South Arabian alabaster altar and bronze
Period: 5th Century B.C. - 3rd Century B.C.
Material: Alabaster and bronze
Dimensions: Height: 36.80 cm
Ex-French private collection, 1975.
Complete, in excellent condition; superficial minor chips. The surface is smooth and well-polished, but roughly shaped in the posterior part, which was not visible. Traces of the plaster that served for the attachment of the altar to its original location.
Rectangular block of light color alabaster with amber veins is shaped in the form of a temple. It is represented by the centered, tall door frame that includes a bronze figure. The triple- recessed elements give the idea of multiple pillars seen in the prospective. Two side pillars are the temple’s walls that hold the pediment with eight similar frontal animal heads. At the corners of the pediment there are two additional structures which are probably stylized windows.
The archaeological excavations in the area revealed different types of religious buildings, temples and sanctuaries; the reconstructions show the major type as architectural complex: the enclosure with monumental portal, central court, and the side porticos that were supported by the pillars. The present and similar altars are usually described as representing temples; however the meaning should be that they show the temple enclosures.
Although the long horns are not indicated, the stylized features of the heads in the pediment are recognized as those of ibex. The ibexes were popular images in South Arabian art and have a religious connotation. The heads refer to the sacrificial figures surmounted the altars which had been place in front of a temple building. The heads had not only a decorative function, but animal magical qualities as well, the vital energy and the power of the wild nature.
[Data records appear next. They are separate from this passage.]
(** X2.  Whatever [settle_debt] returns, it leaves the groups, the memberships
    with their failure counts, and every column of every transaction other
    than [status] and [settled_at] as they were; transactions with another
    id are untouched, and so is every balance except those of the two
    parties in the group of the transaction. *)
Theorem settle_debt_frame now id s j s' :
  settle_debt now id s = Return (j, s') ->
  groups s' = groups s /\
  map (fun m => (gm_group_id m, gm_user_id m, failure_count m, joined_at m))
      (group_members s')
  = map (fun m => (gm_group_id m, gm_user_id m, failure_count m, joined_at m))
        (group_members s) /\
  map tx_core (transactions s') = map tx_core (transactions s) /\
  (forall t, In t (transactions s) -> tx_id t <> id -> In t (transactions s')) /\
  (forall g r,
     (forall t, select_transaction s id = Some t ->
                ~ (g = tx_group_id t /\
                   (r = from_user_id t \/ r = to_user_id t))) ->
     balance_of s' g r = balance_of s g r).
Proof.
  intros H.
  assert (Hsame : s' = s -> groups s' = groups s /\
    map (fun m => (gm_group_id m, gm_user_id m, failure_count m, joined_at m))
        (group_members s')
    = map (fun m => (gm_group_id m, gm_user_id m, failure_count m, joined_at m))
          (group_members s) /\
    map tx_core (transactions s') = map tx_core (transactions s) /\
    (forall t, In t (transactions s) -> tx_id t <> id -> In t (transactions s')) /\
    (forall g r,
       (forall t, select_transaction s id = Some t ->
                  ~ (g = tx_group_id t /\
                     (r = from_user_id t \/ r = to_user_id t))) ->
       balance_of s' g r = balance_of s g r)).
  { intros ->. repeat split; auto. }
  destruct (select_transaction s id) as [t|] eqn:Ht.
  - destruct (status t) eqn:Hs.
    + rewrite (settle_debt_pending now id s t Ht Hs) in H. injection H as <- <-.
      destruct (select_transaction_id _ _ _ Ht) as [Hid _].
      split; [reflexivity|]. split; [|split; [|split]].
      * unfold debt_settled_db. cbn [group_members]. rewrite map_map.
        apply map_ext. intros m. apply debt_settled_other_columns.
      * unfold debt_settled_db. cbn [transactions]. rewrite map_map.
        apply map_ext. intros x. now destruct (Nat.eqb (tx_id x) (tx_id t)).
      * intros x Hin Hne. unfold debt_settled_db. cbn [transactions].
        apply in_map_iff. exists x. split; [|assumption].
        destruct (Nat.eqb_spec (tx_id x) (tx_id t)) as [Hx|Hx]; [|reflexivity].
        congruence.
      * intros g r Hother. rewrite balance_of_debt_settled_db.
        destruct (balance_of s g r) as [b|]; [|reflexivity]. cbn [option_map].
        specialize (Hother t eq_refl).
        destruct (Nat.eqb_spec g (tx_group_id t)) as [Hg|Hg]; cbn [andb];
          [|f_equal; lia].
        destruct (Nat.eqb_spec r (from_user_id t)) as [Hf|Hf]; [tauto|].
        destruct (Nat.eqb_spec r (to_user_id t)) as [Hto|Hto]; [tauto|].
        f_equal. lia.
    + rewrite (settle_debt_paid now id s t Ht Hs) in H. injection H as <- <-.
      now apply Hsame.
  - rewrite (settle_debt_missing now id s Ht) in H. injection H as <- <-.
    now apply Hsame.
Qed.

Lemma settle_debt_frame_witness :
  groups example_settled = groups example_pending /\
  map (fun m => (gm_group_id m, gm_user_id m, failure_count m, joined_at m))
      (group_members example_settled)
  = map (fun m => (gm_group_id m, gm_user_id m, failure_count m, joined_at m))
        (group_members example_pending) /\
  map tx_core (transactions example_settled)
  = map tx_core (transactions example_pending) /\
  (forall t, In t (transactions example_pending) -> tx_id t <> 1%nat ->
             In t (transactions example_settled)) /\
  (forall g r,
     (forall t, select_transaction example_pending 1%nat = Some t ->
                ~ (g = tx_group_id t /\
                   (r = from_user_id t \/ r = to_user_id t))) ->
     balance_of example_settled g r = balance_of example_pending g r).
Proof.
  apply (settle_debt_frame 5 1%nat example_pending
           {| sd_success := true; sd_error := None |} example_settled).
  reflexivity.
Defined.

(** ** When [log_failure] returns, and what it leaves alone *)

Lemma in_ids (u : uuid) (ids : list uuid) :
  existsb (Nat.eqb u) ids = true <-> In u ids.
Proof.
  rewrite existsb_exists. split.
  - intros [x [Hin Hx]]. apply Nat.eqb_eq in Hx. now subst x.
  - intros Hin. exists u. split; [assumption|apply Nat.eqb_refl].
Qed.

Lemma log_failure_loop_bounds cent now ids g u P d url members :
  P mod Z.pos cent = 0 ->
  forall txs c tot r,
  tot mod Z.pos cent = 0 ->
  c <= INT4_MAX -> Z.abs tot < DECIMAL_10_2_LIMIT cent ->
  log_failure_loop cent now ids g u P d url members txs c tot = Return r ->
  c + Z.of_nat (List.length members) <= INT4_MAX /\
  Z.abs (tot + Z.of_nat (List.length members) * P) < DECIMAL_10_2_LIMIT cent /\
  (members <> [] -> In u ids).
Proof.
  intros HP. induction members as [|m rest IH]; intros txs c tot r Htot Hc Ht H.
  - cbn [List.length Z.of_nat]. rewrite !Z.add_0_r. now repeat split.
  - cbn [log_failure_loop] in H.
    destruct (references_profiles _ _ ids u) as [[]|] eqn:Hfk; [|discriminate].
    apply references_profiles_Return, in_ids in Hfk. cbn [bind] in H.
    destruct (int4 (c + 1)) as [c'|] eqn:Hc'; [|discriminate].
    apply int4_Return in Hc'. destruct Hc' as [-> [_ Hc1]]. cbn [bind] in H.
    destruct (to_decimal_10_2 cent (tot + P)) as [t'|] eqn:Ht'; [|discriminate].
    apply to_decimal_10_2_Return in Ht'. destruct Ht' as [-> Hfit].
    cbn [bind] in H.
    assert (Hsum : (tot + P) mod Z.pos cent = 0).
    { rewrite Z.add_mod, Htot, HP by lia. reflexivity. }
    rewrite (round_to_cent_whole _ _ Hsum) in H, Hfit.
    apply is_decimal_10_2_spec in Hfit. destruct Hfit as [_ Hfit].
    apply IH in H; try assumption.
    cbn [List.length]. rewrite Nat2Z.inj_succ.
    replace (c + Z.succ (Z.of_nat (List.length rest)))
      with (c + 1 + Z.of_nat (List.length rest)) by lia.
    replace (tot + Z.succ (Z.of_nat (List.length rest)) * P)
      with (tot + P + Z.of_nat (List.length rest) * P) by lia.
    destruct H as (Hn & Hfit' & _). now repeat split.
Qed.

Lemma log_failure_returns_spec cent now auth_uid g d url s :
  (exists r, log_failure cent now auth_uid g d url s = Return r) <->
  (exists u p P,
     auth_uid = Some u /\
     select_default_penalty_amount s g = Some p /\
     to_decimal_10_2 cent p = Return P /\
     Z.of_nat (List.length (select_other_members s g (Some u))) <= INT4_MAX /\
     Z.abs (Z.of_nat (List.length (select_other_members s g (Some u))) * P)
       < DECIMAL_10_2_LIMIT cent /\
     (forall m, In m (group_members s) ->
                gm_group_id m = g -> gm_user_id m = u ->
                failure_count m + 1 <= INT4_MAX /\ INT4_MIN <= failure_count m + 1) /\
     (select_other_members s g (Some u) <> [] -> In u (profile_ids s))).
Proof.
  split.
  - intros [r H]. destruct auth_uid as [u|]; [|discriminate].
    exists u. unfold log_failure in H.
    destruct (select_default_penalty_amount s g) as [p|]; [|discriminate].
    destruct (to_decimal_10_2 cent p) as [P|] eqn:HP; [|discriminate].
    exists p, P. cbn [bind] in H.
    split; [reflexivity|]. split; [reflexivity|]. split; [exact HP|].
    apply to_decimal_10_2_Return in HP. destruct HP as [_ HP].
    apply is_decimal_10_2_spec in HP. destruct HP as [HP _].
    destruct (log_failure_loop cent now (profile_ids s) g u P d url
                (select_other_members s g (Some u)) (transactions s) 0 0)
      as [[[txs c] tot]|] eqn:Hloop; [|discriminate].
    apply log_failure_loop_bounds in Hloop;
      [|assumption|reflexivity|unfold INT4_MAX; lia|reflexivity].
    destruct Hloop as (Hn & Htot & Hfk). split; [exact Hn|]. split; [exact Htot|].
    split; [|exact Hfk].
    cbn [bind] in H. fold bump_failure_count in H.
    destruct (sql_update _ bump_failure_count (group_members s)) as [gm1|] eqn:H1;
      [|discriminate].
    apply (sql_update_Return _ _ (fun m => with_failure_count m (failure_count m + 1)))
      in H1; [|exact bump_failure_count_Return].
    destruct H1 as [_ Hall]. intros m Hin Hg Hu.
    assert (Hw : Nat.eqb (gm_group_id m) g && Nat.eqb (gm_user_id m) u = true)
      by (rewrite Hg, Hu, !Nat.eqb_refl; reflexivity).
    specialize (Hall m Hin Hw). unfold bump_failure_count in Hall.
    destruct (int4 (failure_count m + 1)) as [c'|] eqn:Hc; [|discriminate].
    apply int4_Return in Hc. lia.
  - intros (u & p & P & -> & Hp & HP & Hn & Htot & Hfc & Hfk).
    eexists. apply (log_failure_ok cent now u g d url s p P Hp HP Hn Htot Hfc).
    destruct (select_other_members s g (Some u)) as [|r rest]; [now left|].
    right. apply in_ids. now apply Hfk.
Qed.

(** X3.  [log_failure] returns exactly when the caller is authenticated, the
    group exists, its penalty rounded to two decimals and the total debt fit
    [DECIMAL(10,2)], neither counter leaves [integer], and the caller has a
    row in [profiles] or the group has no other member; in every other case
    it raises. *)
Theorem log_failure_returns_iff cent now auth_uid g d url s :
  (exists r, log_failure cent now auth_uid g d url s = Return r) <->
  (exists u p P,
     auth_uid = Some u /\
     select_default_penalty_amount s g = Some p /\
     to_decimal_10_2 cent p = Return P /\
     Z.of_nat (List.length (select_other_members s g (Some u))) <= INT4_MAX /\
     Z.abs (Z.of_nat (List.length (select_other_members s g (Some u))) * P)
       < DECIMAL_10_2_LIMIT cent /\
     (forall m, In m (group_members s) ->
                gm_group_id m = g -> gm_user_id m = u ->
                failure_count m + 1 <= INT4_MAX /\ INT4_MIN <= failure_count m + 1) /\
     (select_other_members s g (Some u) <> [] -> In u (profile_ids s))).
Proof. apply log_failure_returns_spec. Qed.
The separately made bronze figure served as a votive offering. It represents a standing male wearing a long pleated kilt wrapped around and held in place with a belt, the legs placed into a thin rectangular plinth. His arms are outstretched and the round eyes are wide opened as he addresses to a god. Several altars preserve dedicatory inscriptions that mention the hope that the god will help with some problem or they offer thanks for favor shown. There are two major topics, victory in war, and the childbirth; and the dedicant often promised to fulfill a pilgrimage or give some precious object to a temple. The small bronze reflects the model and the composition of the large statues.
Faces of Ancient Arabia, The Giraud and Carolyn Foster Collection of South Arabian Art, Baltimore, 2008, pp. 119-121.
Queen of Sheba, Treasures from Ancient Yemen, London, 2002, pp. 161-165, 167 no. 210.
Yémen, au pays de la reine de Saba’, Paris, 1997, pp. 130-149.